Scan the material for "evalSymlinks". Copy every line it appears in.

----- RECORD SET -----

Lemma restricted_request_refuses_network_witness :
  let req := request workspaceWriteFileSystemSandboxPolicy in
  exists prog, Seccomp.buildNetworkSeccompProgram (SpecNetworkSeccompMode (buildLinuxSandboxSpec req))
      Seccomp.auditArchX8664 Seccomp.amd64 = Some prog
    /\ Seccomp.bpf_run (Seccomp.syscall_data Seccomp.auditArchX8664 41 Seccomp.afINET) prog 0
       = Some (Seccomp.verdict_code Seccomp.Eperm).
Proof.
  destruct (restricted_request_refuses_network (request workspaceWriteFileSystemSandboxPolicy)
    Seccomp.auditArchX8664 Seccomp.amd64) as (prog & E & Hd); [reflexivity|reflexivity|].
  exists prog. split; [exact E|]. apply Hd; [reflexivity|]. left. split; [left; reflexivity|vm_compute; discriminate].
Defined.

(** A write below a denied directory is allowed by the policy, but the denied
    directory is masked as a whole. *)
Example nested_write_masked :
  (canWritePathWithCwd layered (str "/w/secret/out/x") (str "/w"), writes (overlay_of layered) (segs "/w/secret/out/x"))
  = (true, false).
Proof. vm_compute. reflexivity. Qed.

(** Reads are masked at the top level only: with one readable root below
    [/home], the rest of [/home] stays there. *)
Example readable_sibling :
  let p := restricted [path_entry (str "/home/u/proj") FileSystemAccessModeRead] in
  (canReadPathWithCwd p (str "/home/u/.ssh/id") (str "/w"),
   exposed (overlay_of p) (segs "/home/u/.ssh/id"), exposed (overlay_of p) (segs "/etc/passwd")) = (false, true, false).
Proof. vm_compute. reflexivity. Qed.

End Examples.

(** A symbolic link at the top level, [/bin] to [usr/bin]: it is masked although it
    leads below a readable root, which hides what the policy lets be read. *)
Section Links.
#[local] Instance linked_world : SandboxWorld := {|
  homeDir := None; getwd := Some (str "/w"); tmpdir_env := []; isDir := fun _ => true; isFile := fun _ => false;
  lstat := fun _ => true; evalSymlinks := fun q => Some (if decide (q = str "/bin") then str "/usr/bin" else q) |}.

Example linked_top_level_hides :
  let p := restricted [path_entry (str "/usr") FileSystemAccessModeRead; path_entry (str "/w") FileSystemAccessModeWrite] in
  let overlay := default host (applyMountOverlay (nsSetupFromSpec (buildLinuxSandboxSpec (request p)))
    (Some [str "w"; str "usr"; str "bin"]) host) in
  (canReadPathWithCwd p (str "/usr/bin/ls") (str "/w"), exposed overlay (segs "/usr/bin/ls"), exposed overlay (segs "/usr/lib/x"))
  = (true, false, true).
Proof. vm_compute. reflexivity. Qed.

End Links.

(** Metadata that does not exist yet: its bind is skipped. *)
Section Missing.
#[local] Instance fresh_world : SandboxWorld := {|
  homeDir := None; getwd := Some (str "/w"); tmpdir_env := []; isDir := fun q => bool_decide (q = str "/w");
  isFile := fun _ => false; lstat := fun q => bool_decide (q ∈ [str "/"; str "/w"]); evalSymlinks := Some |}.

Example missing_metadata_writable :
  let p := workspaceWriteFileSystemSandboxPolicy in
  (canWritePathWithCwd p (str "/w/.codexgo/config.toml") (str "/w"),
   ProtectedSubpaths (buildLinuxSandboxSpec (request p)),
   writes (overlay_of p) (segs "/w/.codexgo/config.toml"))
  = (false, [str "/w/.git"; str "/w/.agents"; str "/w/.codexgo"], true).
Proof. vm_compute. reflexivity. Qed.

End Missing.
End SandboxRefine.
(** The first attempt bypasses the sandbox only on full trust or on a request
    for more permissions, and never when reads are denied. *)
Lemma first_attempt_bypass escalated requirement fs :
  SandboxOverrideForFirstAttempt escalated requirement fs = SandboxBypassFirstAttempt <->
  DeniedReadRestrictions fs = false
  /\ (escalated = true \/ (RequirementKind requirement = ExecApprovalSkip /\ BypassSandbox requirement = true)).
Proof.
  unfold SandboxOverrideForFirstAttempt, unsandboxedExecutionAllowed.
  destruct (DeniedReadRestrictions fs); cbn [negb]; [by split; [|intros []]|].
  destruct (bool_decide _ && _) eqn:Hb; [apply andb_true_iff in Hb as [?%bool_decide_eq_true ?]|]; [by split; auto|].
  apply andb_false_iff in Hb as [Hb%bool_decide_eq_false|Hb]; destruct escalated; split; auto; try done;
    intros [_ [|[? ?]]]; congruence.
Qed.

(** The default requirement never grants the bypass. *)
Lemma default_requirement_no_bypass policy fs : BypassSandbox (DefaultExecApprovalRequirement policy fs) = false.
Proof. unfold DefaultExecApprovalRequirement. by destruct (_ && negb _), (AskKind policy), (Restricted fs). Qed.

End Approvals.
(** What it knows of its process. *)
Definition knows (c : pc) (p : Process) : Prop :=
  match c with
  | pc_exec _ _ (es_collect false | es_failure false _ | es_short _ | es_release_short _ _) => over p = true
  | pc_exec _ _ (es_release_failed _ _) => HasExited p = true
  | pc_stdin _ _ (ws_release _) => terminated p = true
  | pc_stdin _ _ (ws_release_failed _) => HasExited p = true
  | _ => True
  end.
Definition subject (c : pc) : option nat :=
  match c with pc_exec _ n _ => Some n | pc_stdin _ pr _ => Some (prProcess pr) | _ => None end.

(** The id of a call that has given it up for good. *)
Definition left (c : pc) : option Z := match c with pc_exec req _ (es_denial _ _) => Some (ProcessID req) | _ => None end.

Definition in_store (s : system) (n : nat) : Prop := exists id e, processes (store s) !! id = Some e /\ process e = n.
Definition ending (s : system) (n : nat) (p : Process) : Prop :=
  over p = true \/ terminated p = true \/ n ∈ pending s.
Definition kept (s : system) (n : nat) (p : Process) : Prop :=
  in_store s n \/ (exists t c, threads s !! t = Some c /\ holds c = Some n) \/ ending s n p.

Definition claimed (s : system) (id : Z) : Prop := exists t c, threads s !! t = Some c /\ claim c = Some id.
Definition free_id (s : system) (id : Z) : Prop :=
  processes (store s) !! id = None /\ id ∉ reserved (store s).
Definition gone (s : system) (id : Z) : Prop := id ∈ issued s /\ free_id s id /\ ~ claimed s id.

Record inv (owner : gmap Z nat) (s : system) : Prop := {
  inv_size : (size (processes (store s)) <= MaxUnifiedExecProcesses)%nat;
  inv_entry id e : processes (store s) !! id = Some e ->
    processID e = id /\ owner !! id = Some (process e) /\ is_Some (procs s !! process e);
  inv_owner id : is_Some (owner !! id) -> id ∈ issued s;
  inv_claim t c id : threads s !! t = Some c -> claim c = Some id -> id ∈ issued s /\ owner !! id = None;
  inv_unique t t' c c' id : threads s !! t = Some c -> threads s !! t' = Some c' -> claim c = Some id ->
    claim c' = Some id -> t = t';
  inv_session t c id n : threads s !! t = Some c -> session c = Some (id, n) -> owner !! id = Some n;
  inv_knows t c n : threads s !! t = Some c -> subject c = Some n -> exists p, procs s !! n = Some p /\ knows c p;
  inv_sound n p : procs s !! n = Some p -> sound p;
  inv_reserved id : id ∈ reserved (store s) -> is_Some (processes (store s) !! id) \/ claimed s id;
  inv_kept n p : procs s !! n = Some p -> kept s n p;
  inv_left t c id : threads s !! t = Some c -> left c = Some id -> gone s id;
}.
Lemma split_piece buf max p r : splitValidUTF8PrefixWithMax buf max = Some (p, r) ->
  buf = p ++ r /\ piece_ok max p.
Proof.
  unfold splitValidUTF8PrefixWithMax. destruct (decide (buf = [])) as [|Hne]; [done|]. cbv zeta. intros [= <- <-].
  split; [by rewrite take_drop|].
  set (maxLen := if max <? zlen buf then max else zlen buf).
  assert (maxLen <= zlen buf /\ maxLen <= max \/ maxLen = zlen buf /\ zlen buf <= max) as Hmax.
  { unfold maxLen. destruct (max <? zlen buf) eqn:E; breflect; lia. }
  destruct buf as [|c buf]; [done|]. set (l := c :: buf) in *.
  assert (1 <= length l)%nat by (simpl; lia). unfold zlen in *.
  destruct (split_loop (Z.to_nat maxLen) (Z.to_nat maxLen) l) as [k|] eqn:E; cbn [default from_option id].
  - apply split_loop_spec in E as [Hk Hv]. split_and!; [|unfold zlen; rewrite length_take; lia|by left].
    intros E%(f_equal length). rewrite length_take in E. simpl in E. lia.
  - split_and!; [done|unfold zlen; rewrite length_take; lia|by right].
Qed.

Lemma split_valid buf max p r : 4 <= max -> valid_utf8 buf = true ->
  splitValidUTF8PrefixWithMax buf max = Some (p, r) -> valid_utf8 p = true /\ valid_utf8 r = true.
Proof.
  intros Hmax Hv. unfold splitValidUTF8PrefixWithMax. destruct (decide (buf = [])) as [|Hne]; [done|]. cbv zeta.
  set (maxLen := if max <? zlen buf then max else zlen buf). intros [= <- <-].
  assert (maxLen <= zlen buf /\ 4 <= maxLen \/ maxLen = zlen buf /\ 1 <= maxLen) as Hlen.
  { assert (1 <= zlen buf) by (destruct buf; [done|unfold zlen; cbn [length]; lia]).
    unfold maxLen. destruct (max <? zlen buf) eqn:E; breflect; lia. }
  destruct (valid_utf8_runes buf Hv) as [E Hall]. unfold zlen in Hlen.
  assert (exists m, (1 <= m <= Z.to_nat maxLen)%nat /\ (Z.to_nat maxLen <= m + 4)%nat /\ valid_utf8 (take m buf) = true)
    as (m & Hm & Hm4 & Ht).
  { destruct Hlen as [[H1 H2]|[-> H2]].
    - destruct (boundary_near (runes buf) (Z.to_nat maxLen) Hall) as (m & Hm & Ht & _); [rewrite <- E; lia|].
      rewrite <- E in Ht. exists m. split_and!; [lia..|done].
    - exists (length buf). rewrite firstn_all. split_and!; [lia..|done]. }
  destruct (split_loop_finds (Z.to_nat maxLen) (Z.to_nat maxLen) m buf) as (k & Ek & _); [lia|lia|lia|done|].
  rewrite Ek. cbn [default from_option id]. apply split_loop_spec in Ek as [_ Hk]. split; [done|].
  rewrite <- (Utf8Stream.valid_utf8_app (take k buf)) by done. by rewrite take_drop.
Qed.
(* ===== verification/CoreCompact.v ===== *)
(** * internal/core: rebuilding a compacted conversation

    The history helpers of [event_compact.go] and [event_compact_helpers.go]:
    when to compact, what the new conversation keeps of the old one, and where
    the initial context goes.  The request itself is a part of [CoreTurn.v]. *)

From stdpp Require Import base list strings.
From S2P Require Import Prelude GoStrings Truncation ProtocolItems CoreState CoreMapping.

Module Compact.
Import Items State Mapping.
#[local] Open Scope Z_scope.

(** ** Texts and limits *)

Definition SummaryPrefix : gostring := str "Another language model started to solve this problem and produced a summary of its thinking process. You also have access to the state of the tools that were used by that language model. Use this to build on the work that has already been done and avoid duplicating work. Here is the summary produced by the other language model, use the information in this summary to assist with your own analysis:".
Definition compactUserMessageMaxTokens : Z := 20000.
Definition longThreadWarningMessage : gostring := str "Heads up: Long threads and multiple compactions can cause the model to be less accurate. Start a new thread when possible to keep threads small and targeted.".
Definition noSummaryAvailablePlaceholder : gostring := str "(no summary available)".
Definition streamClosedBeforeCompletedMsg : gostring := str "stream closed before response.completed".

(** [turn_context.go]: the prompt that is used when none is configured. *)
Definition defaultSummarizationPrompt : gostring := str "Summarize the conversation so far, preserving all facts, decisions, and open tasks needed to continue.".
Definition CompactPromptText (prompt : option gostring) : gostring :=
  match prompt with Some (c :: p) => c :: p | _ => defaultSummarizationPrompt end.
Lemma emit_error_steps e k : steps_left (emit tc (emitTurnError e) k) = 3 + steps_left k.
Proof. unfold emit. cbn [steps_left]. rewrite effects_steps_sends. cbn. lia. Qed.

Lemma effect_step_steps e s o es' s' : (forall ev, e <> eff_send ev) -> effect_step tc e s = (o, es', s') ->
  effects_steps es' < effect_steps e /\ cancelled me s' = cancelled me s /\ requests_made o = 0.
Proof.
  intros Hn H. destruct e as [items|msg|ev|f|p|v|usage|new| |]; cbn [effect_step] in H; unfold TokenInfoAndRateLimits in H; simplify_eq;
    try (split_and!; [cbn; lia|done|done]).
  - split_and!; [cbn; lia| |done]. unfold updateAgentStatusFromEvent. by destruct (agentStatusFromEvent msg).
  - split_and!; [cbn; lia| |done]. unfold IncToolCalls. by destruct (activeTurn s).
Qed.

Lemma steps_effect e es k : steps_left (at_effects (e :: es) k) = effect_steps e + steps_left (at_effects es k).
Proof. cbn [steps_left]. rewrite effects_steps_cons. lia. Qed.

Lemma run_effect_steps e es k i s o pc' s' : run_effect tc e es k i s = goes o pc' s' ->
  S (steps_left pc') <= steps_left (at_effects (e :: es) k) /\ may_request pc' = may_request k
  /\ cancelled me s' = cancelled me s /\ requests_made o = 0.
Proof.
  destruct e as [items|msg|ev|f|p|v|usage|new| |] eqn:Ee.
  3:{ destruct i; cbn [run_effect]; try done.
      - destruct (queueClosed s); [done|]. case_decide; [|done]. intros ?; simplify_eq. split_and!; [rewrite steps_effect; cbn; lia|done..].
      - destruct (sessionCancelled s); intros ?; simplify_eq. split_and!; [rewrite steps_effect; cbn; lia|done..]. }
  all: intros H; apply run_effect_goes in H as [(ev & Hev & _)|(_ & Hn & es' & E & ->)]; [done|];
    apply effect_step_steps in E as (H1 & H2 & H3); [|done]; split_and!; [|done..];
    cbn [steps_left]; rewrite effects_steps_app, effects_steps_cons; lia.
Qed.

Lemma sampling_select_steps last st i s o pc' s' : sampling_select unmarshal_params tc me last st i s = goes o pc' s' ->
  S (steps_left pc') <= 4 + 10 * events_taken [i] /\ may_request pc' = 0 /\ s' = s /\ o = [].
Proof.
  destruct i as [| |ev| |err|r]; cbn [sampling_select]; try done; intros H.
  - destruct (cancelled me s); simplify_eq. split_and!; [cbn; lia|done..].
  - destruct (handleStreamEvent ev st) as [[es st'] next] eqn:E. simplify_eq. apply stream_event_steps in E.
    pose proof (completion_steps st') as Hc. change (events_taken [take_event ev]) with 1.
    split_and!; [|by destruct next|done..]. cbn [steps_left]. destruct next; cbn [steps_left]; lia.
  - simplify_eq. split_and!; [|done..]. unfold sampling_failed. cbn [is_aborted is_canceled plain_error orb].
    rewrite emit_error_steps. cbn. lia.
Qed.

Lemma drain_failed_steps e history : steps_left (drain_failed tc e history) <= 7 /\ may_request (drain_failed tc e history) = 0.
Proof.
  unfold drain_failed. destruct (is_aborted e || is_canceled e); [cbn; lia|]. destruct (is_overflow e && _); [cbn; lia|].
  rewrite emit_error_steps. cbn. lia.
Qed.

Lemma sampling_failed_steps e last : steps_left (sampling_failed tc e last) <= 3 /\ may_request (sampling_failed tc e last) = 0.
Proof.
  unfold sampling_failed. destruct (is_aborted e || is_canceled e); [cbn; lia|]. rewrite emit_error_steps. cbn. lia.
Qed.

Lemma drain_select_steps history i s o pc' s' : drain_select tc me history i s = goes o pc' s' ->
  S (steps_left pc') <= 8 + 10 * events_taken [i] /\ may_request pc' = 0 /\ s' = s /\ o = [].
Proof.
  destruct i as [| |ev| |err|r]; cbn [drain_select]; try done; intros H.
  - destruct (cancelled me s); simplify_eq. split_and!; [cbn; lia|done..].
  - destruct (handleCompactStreamEvent tc ev) as [es complete] eqn:E. simplify_eq. change (events_taken [take_event ev]) with 1.
    assert (effects_steps es <= 1) as He.
    { destruct ev as [|[]| | | | |[] ?|?| |? ?|? ?|?|[]|]; cbn [handleCompactStreamEvent] in E; simplify_eq; cbn; lia. }
    split_and!; [|by destruct complete|done..]. cbn [steps_left]. destruct complete; cbn [steps_left]; lia.
  - simplify_eq. pose proof (drain_failed_steps (plain_error (str "core: " ++ streamClosedBeforeCompletedMsg)) history) as [H1 H2].
    split_and!; [|done..]. cbn. lia.
Qed.

Lemma rebuild_steps items k : steps_left (at_effects (rebuild_effects xml_hook_prompt newItemID tc items) k) = 10 + steps_left k.
Proof.
  cbn [steps_left]. unfold rebuild_effects. rewrite effects_steps_app, effects_steps_sends. cbn. lia.
Qed.

(** A step of a cancelled turn brings it nearer to its end, unless it takes an
    event; only the request it is about to make is still made. *)
Lemma cancelled_step i pc s o pc' s' : cancelled me s = true -> turn_step i pc s = goes o pc' s' ->
  S (steps_left pc') <= steps_left pc + 10 * events_taken [i] /\ requests_made o + may_request pc' <= may_request pc
  /\ cancelled me s' = true.
Proof.
  intros Hc H. destruct pc as [[|e es] k| | | |h|h|h| | |last|last|last|last st|last st c|last st c|last st|last]; cbn [Turn.turn_step] in H.
  - destruct i; simplify_eq. cbn. split_and!; [lia|lia|done].
  - apply run_effect_steps in H as (H1 & H2 & H3 & H4). rewrite H2, H3, H4. cbn [may_request]. split_and!; [lia|lia|done].
  - destruct i; try done. destruct (shouldAutoCompact _ _); simplify_eq; cbn; split_and!; [lia|lia|done|lia|lia|done].
  - destruct i; try done. rewrite Hc in H. simplify_eq. cbn. split_and!; [lia|lia|done].
  - destruct i; simplify_eq. cbn. split_and!; [lia|lia|done].
  - destruct i; try done. rewrite Hc in H. simplify_eq. cbn. split_and!; [lia|lia|done].
  - destruct i as [| | | |[e|]|]; simplify_eq; [|cbn; split_and!; [lia|lia|done]].
    pose proof (drain_failed_steps (wrap_error (str "core: compaction stream failed: ") e) h) as [H1 H2]. rewrite H2. cbn.
    split_and!; [lia|lia|done].
  - apply drain_select_steps in H as (H1 & -> & -> & ->). split_and!; [done|cbn; lia|done].
  - destruct i; simplify_eq. rewrite rebuild_steps. cbn. split_and!; [lia|lia|done].
  - destruct i; simplify_eq. cbn. split_and!; [lia|lia|done].
  - destruct i; try done. rewrite Hc in H. simplify_eq. cbn. split_and!; [lia|lia|done].
  - destruct i; simplify_eq. cbn. split_and!; [lia|lia|done].
  - destruct i as [| | | |[e|]|]; simplify_eq; [|cbn; split_and!; [lia|lia|done]].
    pose proof (sampling_failed_steps (wrap_error (str "core: model stream failed: ") e) last) as [H1 H2]. rewrite H2. cbn.
    split_and!; [lia|lia|done].
  - apply sampling_select_steps in H as (H1 & -> & -> & ->). split_and!; [done|cbn; lia|done].
  - destruct i; try done. destruct (find_executor _ _ _); simplify_eq; cbn; split_and!; [lia|lia|done|lia|lia|done].
  - destruct i; simplify_eq. cbn. split_and!; [lia|lia|done].
  - destruct i; try done. rewrite Hc in H. simplify_eq. cbn. split_and!; [lia|lia|done].
  - by destruct i.
Qed.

-----

■ **WRITTEN ANSWER**
  lstat := fun _ => true; evalSymlinks := fun q => Some (if decide (q = str "/bin") then str "/usr/bin" else q) |}.
  isFile := fun _ => false; lstat := fun q => bool_decide (q ∈ [str "/"; str "/w"]); evalSymlinks := Some |}.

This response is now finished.